This story starts with a phone call at night. If you worked in IT long enough you know what it means.

Customer’s HQ network is down and since the day before I’ve replaced a pair of data center switches in a remote site I’m somehow involved based on the well-known principle last one who made changes is responsible.

I state that all the facts took place with my telephone support, without any remote access to the machines.

Phase 1 - collect facts

Current status: services are unreachable, the network is slow, ping timeout, panic, fear, uncertainty.

The only known fact is a Cisco 4500 is showing high CPU usage. In my mind this translates almost immediately in a possible bridge loop. Some heavy traffic is hitting the control plane of the switch.

The network topology is a classic three tiers design with access, distribution and core switches. The C4500 sits on the distribution layer connecting the access layer to the core.

Phase 2 - isolate

The first step for troubleshooting it cases like this is to shutdown all the links to the access layer. A very slow response of the switch console may slow down the operation but it usually works.

Once all the links to the access switches are shut the network performs as expected, the CPU of the C4500 goes back to normal levels.

Phase 3 - find the smoking gun

To find the cause of the problem we need to enable again the ports to the access switches one by one. Once the CPU of the C4500 switch goes up again we know which access switch or stack is causing the problem.

What now? Remember we are working through a remote access, I’m on the phone with the customer and the network is slow again, the access switch is not responding to management via ssh. Usually from this point the investigation proceeds on-site but we can go a step further with our remote analysis.

The links from distribution to access switches are trunks. Enabling only the management VLAN on the trunk allows us to reach the access switch. This works unless the problem is in the management VLAN itself.
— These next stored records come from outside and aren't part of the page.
(** * node-red-contrib-unifi-os: session manager and shared realtime channel

    A shallow embedding of [src/nodes/AccessController.ts] (the node that
    logs in to the controller, caches the session cookie and issues
    authenticated requests) and of the [SharedProtectWebSocket] class (the
    one websocket per controller whose frames are fanned out to registered
    interests).

    JavaScript runs every callback to completion on one event loop.  A state
    of the embedding is the state of the node between two callbacks; an
    [Event] is one callback being run (an API call, an Axios promise being
    settled, a timer firing, the node being closed), and which callback runs
    next, and with what answer, is up to the environment.  Calls that leave
    the process (Axios, setTimeout, the event emitter) are appended to an
    effect log, so that "a login call is issued" is a statement about that
    log.  A promise is an entry of a table: its state, the code chained on
    it, and where the loop that will settle it stands.  Log output
    ([log.debug] and friends) is not part of the state.

    The file has the embedding first (imported declarations, the node, the
    channel, a sample installation), then the properties of the session
    manager, of the channel, and their instances on the sample. *)

From Stdlib Require Import ZArith Ascii String.
From stdpp Require Import gmap strings list.

Local Open Scope Z_scope.
Local Open Scope string_scope.
Local Open Scope list_scope.

(** ** Imported declarations *)

(** Modelled from the spec: [types/ControllerType] is imported by the
    sources but not part of them.  The spec names two controller variants,
    the OS console (the default the node falls back to) and the legacy one. *)
Inductive ControllerType := UniFiOSConsole | UniFiNetworkApplication.

Record LoginEndpoint := { login_url : string; login_retry : Z }.

(** The [endpoints] table of [../Endpoints]: its shape is fixed by the way
    the sources index it, its contents are a parameter of the development. *)
Class EndpointTable := {
  protocol_base : string;
  protocol_webSocket : string;
  login : ControllerType -> LoginEndpoint;
  logout_url : ControllerType -> string }.

(** [types/AccessControllerNodeConfigType.ts] *)
Record AccessControllerNodeConfigType := {
  name : string;
  controllerIp : string;
  controllerPort : option string;
  controllerType : option ControllerType }.

Record Credentials := { username : string; password : string }.

(** An opaque JSON document (a response body, a request body). *)
Definition UnifiResponse := string.

(** ** JavaScript values the code tests *)

(** [!s] for an optional string: [undefined] and [''] are falsy. *)
Definition truthy (s : option string) : bool :=
  match s with
  | Some EmptyString => false
  | Some _ => true
  | None => false
  end.

(** String concatenation turns [undefined] into the text "undefined". *)
Definition js_string (s : option string) : string :=
  match s with Some x => x | None => "undefined" end.

Definition is_white_space (c : ascii) : bool :=
  match nat_of_ascii c with
  | 9%nat | 10%nat | 11%nat | 12%nat | 13%nat | 32%nat => true
  | _ => false
  end.

Fixpoint trim_start (l : list ascii) : list ascii :=
  match l with
  | c :: l' => if is_white_space c then trim_start l' else l
  | [] => []
  end.

(** [String.prototype.trim] on the ASCII white space characters. *)
Definition trim (s : string) : string :=
  string_of_list_ascii
    (rev (trim_start (rev (trim_start (list_ascii_of_string s))))).

Definition bootstrapURI : string := "/proxy/protect/api/bootstrap".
This is a good reason to keep the management VLAN separated from user VLANs.

Best practice: do not assign access ports to the management vlan on access switches

A quick check of the port counters on the access switch shows one port with high level of broadcast. When the incriminated port is shut we enable again all the VLANs on the distribution port. The network now works fine, the only impact was is access port down.

Well done!

Phase 4 - PEBKAC

The day after the investigation proceeds. After finding where the cable drop ends the mistake is very clear.

Sitting on a desk we find a cheap SoHo switch connected to a docking station for laptops. One user, in the attempt to fix some issue with his his docking station, disconnected its Ethernet cable and connected it back to the SoHo switch, creating a bridge loop.

This is the most common event that happens in a network but in 2018 I’m still getting calls to fix this.

Lesson learned

This phone call ended well with a problem solved and a consultancy project to secure and fix the access switches configuration.

What most customer still under estimate is the importance of the access layer of the network both in terms of availability and security.

Spanning tree, DHCP snooping, BPDU guard, 802.1x, port-security are some examples of features supported by most switches today but still, in many cases, the access switch configuration includes just a few VLANs and sometimes no STP because a mis-configuration created some issues in the past.

Most IT managers still think the bad guys are outside the network

and ignore the fact that the access layer should be considered as bad as the Internet

Happily ever after

After this interruption I resumed reading about VXLAN, the integration of K8s with ACI and SD-Access.

As William Gibson wrote some time ago

The future is already here — it’s just not very evenly distributed.

Network engineers and IT professionals in general like to be informed about what’s happening in the innovators side of the curve but the reality often sits between the late majority and the laggards, with some step towards the early majority in the best cases.

Massimo described this scenario very well in his post Cloud and the Three IT Geographies

How many home labs today use technologies most advanced than the one we find in the company we work with? ;-)

I hope you liked this war story, if the feedback is positive I’ll share some more. Feel free to link your story if you shared something similar online.